Case Report Open Access

Xanthogranuloma of the sellar region in a patient with acromegaly. Case report

1Vita Stagno, 2Sara Baldo, 3Marialaura Del Basso De Caro, 1Felice Esposito, 1Luigi M. Cavallo, 1Paolo Cappabianca

  • 1Department of Neurological Sciences, Division of Neurosurgery, Università degli Studi di Napoli Federico II Naples, Italy
  • 2Division of Neurosurgery, A.O.U. “Ospedali Riuniti”, Trieste, Italy
  • 3Department of Biomorphological and Functional Sciences, Section of Pathology, Università degli Studi di Napoli Federico II Naples, Italy
  • Submitted: November 19, 2012, 2012
  • Accepted: January 16, 2013
  • Published:March 01, 2013

This is an Open Access article distributed under the terms of the Creative Commons Attribution License (http://creativecommons.org/licenses/by/3.0), which permits unrestricted use, distribution, and reproduction in any medium, provided the original work is properly cited.

Introduction

Xanthogranuloma is a rare pathological entity, recently added to the WHO brain tumor classification.

Case report

A 22-year-old man was admitted to our Department with a history of progressive growth of acral extremities and mandibular prognatism. Clinical symptoms and blood-tests were suggestive of acromegaly. A sellar MRI revealed an intrasellar mass extending into the suprasellar region, consistent with the diagnosis of pituitary macroadenoma. A preoperative treatment with somatostatin-analogs for a year caused the suppression of the augmented growth hormone, but no reduction of the tumor size. The patient was then operated by means of an endoscopic endonasal transphenoidal approach. Histological examination revealed the presence of granulomatous tissue with cholesterol clefts, marked hemosiderin deposits and no epithelial component. The final diagnosis was of xanthogranuloma of the sellar region. A three and eighteen month post-op MRI confirmed the total tumor removal, while endocrinological test revealed the normalization of GH blood values.

Conclusion

This is the first case reported in the literature of a xanthogranuloma of the sellar region occurred in a patient with acromegaly.

Key words

xanthogranuloma sellar region; acromegaly; cholesterol granuloma; endoscopic pituitary surgery, sellar region tumors; transsphenoidal surgery.

Introduction

The xanthogranuloma is a lesion described in different cranio-facial locations (middle ear, mastoid bone, paranasal sinuses), sometimes as a part of a systemic disease [4, 6, 11, 13, 17, 18, 20], occasionally even in dogs [9]. Among the different intracranial localizations reported, the sellar region seems to be the most common, but few cases are reported in the literature [1, 10, 14, 17, 22, 23].

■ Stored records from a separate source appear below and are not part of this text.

(** X9.  The squares of origin and destination.  After an accepted move on an
    8x8 board the square of origin is empty and the destination holds a
    piece of the mover's colour marked as moved: the moved piece itself
    unless a pawn is promoted.  Unless the move is flagged en passant, the
    move record carries as captured what stood on the destination. *)
Theorem move_effect fuel s src dst promo s' p :
  wfBoard (board s) ->
  makeMove fuel s src dst promo = Some (Some s') ->
  getPiece (board s) src = Some p ->
  src <> dst /\
  getPiece (board s') src = None /\
  (isPromotion p dst = false ->
   getPiece (board s') dst = Some (markMoved p)) /\
  (exists q, getPiece (board s') dst = Some q /\
             color q = color p /\ hasMoved q = Some true) /\
  (isEnPassant p (enPassantTarget s) dst = false ->
   option_map captured (lastMove s') = Some (getPiece (board s) dst)).
Proof.
  intros Hwf H Hp. accepted H.
  assert (q = p) by congruence. subst q.
  pose proof (getPiece_valid _ _ _ Hp) as Hvs.
  destruct (legal_not_origin _ _ _ _ _ _ _ Hp Hl Hin) as [Hvd Hne].
  destruct (newBoardOf_last_writes (board s) p src dst (enPassantTarget s)
              promo Hwf) as (X & v & HX & HwfX & Hcv & Hmv & Hv).
  rewrite Hb, HX.
  split; [intros E; subst dst; destruct Hne; congruence|].
  split; [|split; [|split]].
  - apply getPiece_set_same; [auto with wf | assumption].
  - intros Hpr. rewrite getPiece_set_other by assumption.
    rewrite getPiece_set_same by assumption. now rewrite (Hv Hpr).
  - rewrite getPiece_set_other by assumption.
    rewrite getPiece_set_same by assumption. exists v. auto.
  - intros Hep. rewrite Hlast. unfold moveOf. rewrite Hep.
    cbn [option_map captured]. now rewrite cloneBoard_id.
Qed.

Lemma getPiece_set_away b r c v pos :
  mkPos r c <> pos -> getPiece (board_set b r c v) pos = getPiece b pos.
Proof.
  intros Hne. apply getPiece_set_other.
  destruct (Z.eq_dec r (row pos)) as [E1|]; [|now left].
  destruct (Z.eq_dec c (col pos)) as [E2|]; [|now right].
  exfalso. apply Hne. apply pos_ext; assumption.
Qed.

(** X10.  The other squares.  An accepted move changes no square other than
    the origin, the destination, the square of the pawn captured en passant
    and, on castling, the two squares of the rook. *)
Theorem move_frame fuel s src dst promo s' p :
  makeMove fuel s src dst promo = Some (Some s') ->
  getPiece (board s) src = Some p ->
  forall pos,
    ~ In pos (touched p src dst (enPassantTarget s)) ->
    getPiece (board s') pos = getPiece (board s) pos.
Proof.
  intros H Hp pos Hout. accepted H.
  assert (q = p) by congruence. subst q.
  rewrite Hb. unfold newBoardOf. unfold touched in Hout.
  assert (Hsrc : mkPos (row src) (col src) <> pos)
    by (intros E; apply Hout; left; rewrite <- E; now destruct src).
  assert (Hdst : mkPos (row dst) (col dst) <> pos)
    by (intros E; apply Hout; right; left; rewrite <- E; now destruct dst).
  rewrite getPiece_set_away by assumption.
  assert (Hstep : forall X v,
            getPiece (board_set X (row dst) (col dst) v) pos = getPiece X pos)
    by (intros; now apply getPiece_set_away).
  destruct (isPromotion p dst); rewrite Hstep.
  all: destruct (isEnPassant p (enPassantTarget s) dst);
    [rewrite getPiece_set_away
       by (intros E; apply Hout; right; right; left; exact E)|].
  all: destruct (isCastling p src dst);
    [rewrite !getPiece_set_away
       by (intros E; apply Hout; rewrite <- E; cbn; tauto)|];
    now rewrite cloneBoard_id.
Qed.

(** X11.  En passant.  When a pawn moves diagonally onto the en-passant target
    of the state, the square beside its origin, in the column of the
    destination, is emptied; what stood there is recorded as captured and
    the move is flagged [enPassant]. *)
Theorem en_passant_capture fuel s src dst promo s' p :
  wfBoard (board s) ->
  makeMove fuel s src dst promo = Some (Some s') ->
  getPiece (board s) src = Some p -> type p = pawn ->
  enPassantTarget s = Some dst -> col dst <> col src ->
  getPiece (board s') (mkPos (row src) (col dst)) = None /\
  option_map captured (lastMove s')
  = Some (getPiece (board s) (mkPos (row src) (col dst))) /\
  option_map enPassant (lastMove s') = Some (Some true).
Proof.
  intros Hwf H Hp Ht Hept Hc. accepted H.
  assert (q = p) by congruence. subst q.
  pose proof (legal_pawn_target _ _ _ _ _ _ _ Hp Ht Hl Hin) as [Hvd Htg].
  assert (Hrow : capturedPawnRow p (row dst) = row src).
  { destruct Htg as [[Hr _] | E]; [|rewrite E in Hc; cbn in Hc; lia].
    unfold capturedPawnRow. rewrite Hr.
    destruct (color p); cbn [direction]; lia. }
  assert (Hep : isEnPassant p (enPassantTarget s) dst = true).
  { unfold isEnPassant. rewrite Ht, Hept, pos_eqb_refl. reflexivity. }
  assert (Hcast : isCastling p src dst = false)
    by now apply enPassant_not_castling with (ept := enPassantTarget s).
  pose proof (getPiece_valid _ _ _ Hp) as Hvs.
  assert (Hvc : isValidPosition (mkPos (row src) (col dst)) = true).
  { apply isValidPosition_iff in Hvs, Hvd. apply isValidPosition_iff.
    cbn [row col]. lia. }
  split; [|split].
  - rewrite Hb. unfold newBoardOf. rewrite Hcast, Hep, Hrow.
    rewrite getPiece_set_other by (cbn [row col]; now right).
    assert (Hrd : row dst <> row src).
    { destruct Htg as [[Hr _] | E]; [|rewrite E in Hc; cbn in Hc; lia].
      rewrite Hr. destruct (color p); cbn [direction]; lia. }
    destruct (isPromotion p dst);
      rewrite getPiece_set_other by (cbn [row col]; now left);
      apply (getPiece_set_same _ (mkPos (row src) (col dst)));
      auto with wf.
  - rewrite Hlast. unfold moveOf. rewrite Hep, Hrow, cloneBoard_id.
    cbn [option_map captured]. f_equal. symmetry.
    now apply (getPiece_board_ix (board s) (mkPos (row src) (col dst))).
  - rewrite Hlast. unfold moveOf. rewrite Hep. reflexivity.
Qed.

(** X12.  The mover's king.  After an accepted move that neither castles nor
    promotes, the new board is the scratch board on which [getLegalMoves]
    tried the move, and on it the king of the side that moved is not in
    check. *)
Theorem own_king_safe fuel s src dst promo s' p :
  wfBoard (board s) ->
  makeMove fuel s src dst promo = Some (Some s') ->
  getPiece (board s) src = Some p ->
  isCastling p src dst = false -> isPromotion p dst = false ->
  board s' = testBoard (board s) src p (enPassantTarget s) dst /\
  isInCheck fuel (board s') (turn s) = Some false.
Proof.
  intros Hwf H Hp Hcast Hpromo. accepted H.
  assert (q = p) by congruence. subst q.
  assert (Heq : newBoardOf (board s) p src dst (enPassantTarget s) promo
                = testBoard (board s) src p (enPassantTarget s) dst).
  { apply board_ext.
    - now apply newBoardOf_wf.
    - unfold testBoard.
      destruct (isEnPassant p (enPassantTarget s) dst); auto 10 with wf.
    - intros pos Hv. unfold newBoardOf, testBoard. rewrite Hcast, Hpromo.
      destruct (isEnPassant p (enPassantTarget s) dst) eqn:Hep.
      + rewrite !getPiece_set by (auto 10 with wf).
        assert (Hne : capturedPawnRow p (row dst) <> row dst)
          by (unfold capturedPawnRow; destruct (color p); lia).
        destruct ((row src =? row pos) && (col src =? col pos));
          destruct ((row dst =? row pos) && (col dst =? col pos)) eqn:Ed;
          destruct ((capturedPawnRow p (row dst) =? row pos) &&
                    (col dst =? col pos)) eqn:Ee; try reflexivity.
        exfalso. apply andb_true_iff in Ed, Ee.
        rewrite !Z.eqb_eq in Ed, Ee. lia.
      + now rewrite !getPiece_set by (auto 10 with wf). }
  rewrite Hb, Heq. split; [reflexivity|].
  destruct (getLegalMoves_iff fuel (board s) src (enPassantTarget s))
    as [_ Hspec].
  destruct (Hspec p legal Hp Hl) as [raw [_ Hiff]].
  apply Hiff in Hin. destruct Hin as [_ Hsafe]. now rewrite <- Hcol.
Qed.

(** ** Sequences of moves *)

Lemma makeMove_history fuel s src dst promo s' :
  makeMove fuel s src dst promo = Some (Some s') ->
  turn s' = opponent (turn s) /\
  (exists m, moves s' = moves s ++ [m] /\ lastMove s' = Some m /\
             from m = src /\ to m = dst) /\
  whiteTime s' = whiteTime s /\ blackTime s' = blackTime s /\
  status s' <> waiting /\
  (wfBoard (board s) -> wfBoard (board s')).
Proof.
  intros H. accepted H.
  split; [assumption|]. split.
  - eexists. split; [exact Hmoves|]. split; [exact Hlast|].
    split; reflexivity.
  - split; [assumption|]. split; [assumption|]. split.
    + destruct hl.
      * destruct Hst as [-> _]. unfold started.
        destruct (status s); discriminate.
      * destruct Hst as [chk [_ [-> _]]]. destruct chk; discriminate.
    + intros Hwf. rewrite Hb. now apply newBoardOf_wf.
Qed.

A first description of the xanthogranuloma of the sellar region was done by Paulus in 1999 [16]. In 2000, the lesion was finally inlcuded as a specific entity by the WHO (World Health Organization). Its prevalence appears to peak at 20-40 years of age. Typically the xanthogranuloma causes symptoms of pituitary dysfunction or visual change due to compression of the optic chiasm. The histological features of the lesion are characterized by the presence of cholesterol-clefts granulomas and hemosiderin deposits [17].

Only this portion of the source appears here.